Below this sentence is a listing; return exactly its lines from the one with "Definition apply_rule (display_num" to the one with "if callback t k display_count", both kept, and nothing more.
# # #
(** [kill_port], lines 30-49. *)
Definition kill_port (port : Z) (force : bool) (t : port_trace)
  : outcome bool * port_trace :=
  let '(pids, t1) := get_processes_on_port port t in
  match pids with
  | [] => (Returned false, t1)
  | _ =>
      let signal := if force then "-9" else "-15" in
      kill_loop signal pids (true, t1)
  end.

(** [close_port], lines 81-83. *)
Definition close_port (port : Z) (t : port_trace) : outcome bool * port_trace :=
  kill_port port false t.

End PortManager.

(** What [lsof -t] prints: one line for each process. *)
Definition lsof_output (lines : list string) : string :=
  fold_right (fun line rest => line +:+ String PyRe.newline rest) "" lines.

(** A line of [lsof -t]: digits, at least one. *)
Definition line_ok (line : string) : Prop :=
  PyStr.all_chars PyStr.isdigit line = true /\ line <> "".

(** The text of the lines without the last line feed. *)
Fixpoint joined (lines : list string) : string :=
  match lines with
  | [] => ""
  | [line] => line
  | line :: rest => line +:+ String PyRe.newline (joined rest)
  end.

(** An environment in which process 93 does not take the signal. *)
Definition stubborn (t : port_trace) (e : port_event) : run_outcome :=
  match e with
  | Lsof _ => RunCompletes 0 (lsof_output ["812"; "93"; "4"])
  | Kill _ pid => RunCompletes (if (pid =? 93)%Z then 1 else 0) ""
  end.

(** An environment in which [kill] cannot be started. *)
Definition no_kill (t : port_trace) (e : port_event) : run_outcome :=
  match e with
  | Lsof _ => RunCompletes 0 (lsof_output ["812"; "93"])
  | Kill _ _ => RunRaises
  end.

(** * The window manager and the display monitor
      ([window_manager.py], [display_monitor.py])

    The AppleScript texts are told apart by the function that builds them
    and the values it puts into the text.  The text of
    [move_windows_to_display] holds the name of the app and, when [maximize]
    is true, the full-screen block; it does not mention [display_num]. *)

(** Truth value of a JSON value, as [if] sees it. *)
Definition truth (v : scalar) : bool :=
  match v with
  | SNull => false
  | SBool b => b
  | SNum n => negb (n =? 0)%Z
  | SStr s => nonempty s
  end.

Inductive script :=
| CountDesktops                               (* [get_display_count] *)
| MoveWindows (app : scalar) (maximize : bool)  (* [move_windows_to_display] *)
| MaximizeWindows (app : scalar)              (* [maximize_window] *)
| MinimizeWindows (app : scalar).             (* [minimize_window] *)

Inductive monitor_event :=
| Osascript (s : script)                      (* ['osascript', '-e', script] *)
| ReadConfig                                  (* [open(self.config_path)] *)
| Callback (k : nat) (display_count : Z).     (* the [k]-th registered callback *)

Definition monitor_trace := list monitor_event.

(** Sequencing of calls that may raise. *)
Definition and_then {A B : Type} (x : outcome A * monitor_trace)
    (f : A -> monitor_trace -> outcome B * monitor_trace)
  : outcome B * monitor_trace :=
  match x with
  | (Returned a, t) => f a t
  | (Raised, t) => (Raised, t)
  end.

Notation "x >>> f" := (and_then x f) (at level 61, left associativity).

(** A [DisplayMonitor]: the callbacks are known by their position in
    [self.callbacks]. *)
Record monitor := Monitor {
  last_display_count : Z;
  callbacks : nat
}.

Section DisplayMonitor.

Variable py_int : string -> option Z.
(** How a run of [osascript] goes. *)
Variable osascript : monitor_trace -> script -> run_outcome.
(** What is at [config_path]. *)
Variable config_file : monitor_trace -> document app_rules.
(** Whether a callback returns; it raises otherwise. *)
Variable callback : monitor_trace -> nat -> Z -> bool.

(** [run_applescript], lines 12-24: only [CalledProcessError], the error
    of a return code other than 0, is caught. *)
Definition run_applescript (s : script) (t : monitor_trace)
  : outcome string * monitor_trace :=
  let t' := t ++ [Osascript s] in
  match osascript t s with
  | RunRaises => (Raised, t')
  | RunCompletes returncode stdout =>
      (Returned (if (returncode =? 0)%Z then PyStr.strip stdout else ""), t')
  end.

(** [result = run_applescript(script); return result != ""] *)
Definition scripted (s : script) (t : monitor_trace) : outcome bool * monitor_trace :=
  run_applescript s t >>> fun result t' => (Returned (nonempty result), t').

(** [move_windows_to_display], lines 67-99. *)
Definition move_windows_to_display (app_name : scalar) (display_num : Z)
    (maximize : scalar) : monitor_trace -> outcome bool * monitor_trace :=
  scripted (MoveWindows app_name (truth maximize)).

(** [maximize_window], lines 102-116. *)
Definition maximize_window (app_name : scalar) := scripted (MaximizeWindows app_name).

(** [minimize_window], lines 119-133. *)
Definition minimize_window (app_name : scalar) := scripted (MinimizeWindows app_name).

(** [apply_window_behavior], lines 180-188. *)
Definition apply_window_behavior (app_name behavior : scalar) (t : monitor_trace)
  : outcome bool * monitor_trace :=
  if decide (behavior = SStr "maximize") then maximize_window app_name t
  else if decide (behavior = SStr "minimize") then minimize_window app_name t
  else if decide (behavior = SStr "keep_same") then (Returned true, t)
  else (Returned false, t).

(** [load_config], lines 26-35: only [FileNotFoundError] is caught. *)
Definition load_config (t : monitor_trace) : outcome app_rules * monitor_trace :=
  let t' := t ++ [ReadConfig] in
  match config_file t with
  | Stored content => (Returned content, t')
  | Missing => (Returned default_app_rules, t')
  | Malformed => (Raised, t')
  end.

(** [get_display_count], lines 37-54: the bare [except] catches all. *)
Definition get_display_count (t : monitor_trace) : Z * monitor_trace :=
  let t' := t ++ [Osascript CountDesktops] in
  match osascript t CountDesktops with
  | RunCompletes 0 stdout => (default 1%Z (py_int (PyStr.strip stdout)), t')
  | _ => (1%Z, t')
  end.

(** The body of the loops of lines 74-82 and 87-95. *)
Definition apply_rule (display_num : Z) (r : rule) (t : monitor_trace)
  : outcome unit * monitor_trace :=
  let app_name := default SNull (r !! "app") in
  let behavior := default (SStr "keep_same") (r !! "behavior") in
  let maximize := default (SBool false) (r !! "maximize") in
  if truth app_name then
    move_windows_to_display app_name display_num maximize t >>> fun _ t1 =>
    if negb (truth maximize) then
      apply_window_behavior app_name behavior t1 >>> fun _ t2 => (Returned tt, t2)
    else (Returned tt, t1)
  else (Returned tt, t).

Fixpoint apply_rules (display_num : Z) (rs : list rule) (t : monitor_trace)
  : outcome unit * monitor_trace :=
  match rs with
  | [] => (Returned tt, t)
  | r :: rest => apply_rule display_num r t >>> fun _ => apply_rules display_num rest
  end.

(** The loop of lines 98-99, from the [k]-th callback on. *)
Fixpoint run_callbacks (n k : nat) (display_count : Z) (t : monitor_trace)
  : outcome unit * monitor_trace :=
  match n with
  | O => (Returned tt, t)
  | S n' =>
      let t' := t ++ [Callback k display_count] in
      if callback t k display_count
      then run_callbacks n' (S k) display_count t'
      else (Raised, t')
  end.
# # #
### The completed task
Definition apply_rule (display_num : Z) (r : rule) (t : monitor_trace)
  : outcome unit * monitor_trace :=
  let app_name := default SNull (r !! "app") in
  let behavior := default (SStr "keep_same") (r !! "behavior") in
  let maximize := default (SBool false) (r !! "maximize") in
  if truth app_name then
    move_windows_to_display app_name display_num maximize t >>> fun _ t1 =>
    if negb (truth maximize) then
      apply_window_behavior app_name behavior t1 >>> fun _ t2 => (Returned tt, t2)
    else (Returned tt, t1)
  else (Returned tt, t).

Fixpoint apply_rules (display_num : Z) (rs : list rule) (t : monitor_trace)
  : outcome unit * monitor_trace :=
  match rs with
  | [] => (Returned tt, t)
  | r :: rest => apply_rule display_num r t >>> fun _ => apply_rules display_num rest
  end.

(** The loop of lines 98-99, from the [k]-th callback on. *)
Fixpoint run_callbacks (n k : nat) (display_count : Z) (t : monitor_trace)
  : outcome unit * monitor_trace :=
  match n with
  | O => (Returned tt, t)
  | S n' =>
      let t' := t ++ [Callback k display_count] in
      if callback t k display_count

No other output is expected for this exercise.